We read it at night and it was a nice end to the day, especially if you read it around the Christmas tree! 

Friday, November 7, 2014

The Jesus Hokey Pokey

This new Colin Buchanan CD has been played regularly in our car in the last few months. It rose quickly to the top of the list and has steadily stayed there on request. We all loved the last Colin CD God Rock because it really appealed to my older son.

This one has appealed more to the younger ones, it seems Colin’s music has got younger again! There are the fun action tunes - Boss of the Cross, The Jesus Hokey Pokey, The Horsey Dance, Dig! Dig! Hammer Saw! (Building on the Lord) which all were great to experience the first time at his concert so we could see them in action. There are great songs about living for Jesus and the truth of the gospel: Truth is still True, God is Good all the Time, Invisible Believer and He’s the Greatest Name.

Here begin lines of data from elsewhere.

(** * file-to-url: the [FileHandler] class of [src/index.js]

    A shallow embedding of the ingestion / normalisation / transcode
    pipeline and of the two standalone text classifiers, followed by the
    properties the specification states about them.

    Conventions.
    - JavaScript values that reach the code from the caller (option
      values, arguments of the classifiers) are elements of [JsVal];
      numbers are IEEE binary64 floats ([PrimFloat]).
    - A [Buffer] is a list of bytes; a JavaScript string is a [string]
      (a sequence of 8-bit code units, enough for MIME types, paths,
      URLs, base64 text and the binary strings of [atob]/[btoa]).
    - [null] for [this.buffer] and [this.mimeType] is [None].
    - A rejected promise or a [throw] is [inl e]; methods of the handler
      thread the object [this] explicitly.
    - The collaborators ([sharp], [node-fetch], [fs], [mime-types]) and
      the two ECMAScript number/string conversions are the fields of the
      class [Env]. *)

From Stdlib Require Import String Ascii List ZArith Bool Floats Lia.
From Stdlib Require Import DecimalString.
Import ListNotations.

Set Implicit Arguments.

Local Open Scope string_scope.
Local Open Scope list_scope.
Local Open Scope bool_scope.

(* ================================================================== *)
(** * JavaScript values *)
(* ================================================================== *)

Inductive JsVal : Type :=
| JUndefined
| JNull
| JBool (b : bool)
| JNum (f : float)
| JStr (s : string).

(** ECMAScript [ToBoolean]: [undefined], [null], [false], [+0], [-0],
    [NaN] and the empty string are falsy, everything else is truthy. *)
Definition ToBoolean (v : JsVal) : bool :=
  match v with
  | JUndefined => false
  | JNull => false
  | JBool b => b
  | JNum f => negb (PrimFloat.eqb f 0%float || negb (PrimFloat.eqb f f))
  | JStr s => negb (String.eqb s "")
  end.

(** [a || b] *)
Definition js_or (a b : JsVal) : JsVal := if ToBoolean a then a else b.

(** [!a] *)
Definition js_not (a : JsVal) : bool := negb (ToBoolean a).

(** [typeof v === 'string'] *)
Definition typeof_is_string (v : JsVal) : bool :=
  match v with JStr _ => true | _ => false end.

(** [s.startsWith(p)] *)
Definition startsWith (s p : string) : bool := String.prefix p s.

(** [s || d] for a value that is a string or a falsy non-string
    ([false], [null]): the empty string is falsy as well. *)
Definition str_or (s : option string) (d : string) : string :=
  match s with
  | Some s' => if String.eqb s' "" then d else s'
  | None => d
  end.

(** Exceptions: the [name] and [message] of the thrown object. *)
Record Exn : Type := mkExn { exn_name : string; exn_message : string }.

(** [new Error(msg)] *)
Definition Error (msg : string) : Exn := mkExn "Error" msg.
(** [new TypeError(msg)] *)
Definition TypeError (msg : string) : Exn := mkExn "TypeError" msg.

(** A computation that returns or throws. *)
Definition Result (A : Type) : Type := (Exn + A)%type.

Definition rbind {A B} (c : Result A) (k : A -> Result B) : Result B :=
  match c with
  | inl e => inl e
  | inr a => k a
  end.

Then there are the songs that have great depth of meaning. Just like the older Press on Mums, his new Get Back to Jesus based on the prodigal son and his older brother brings tears to my eyes every time I hear it.

If you have kids in the pre-school and primary years, get this CD. And if you are a parent of children in this age range, and struggling to remember the goodness of God, his promises to us and how to live for him -  listen to it yourself with them, over and over again. You will be fed, encouraged and refreshed.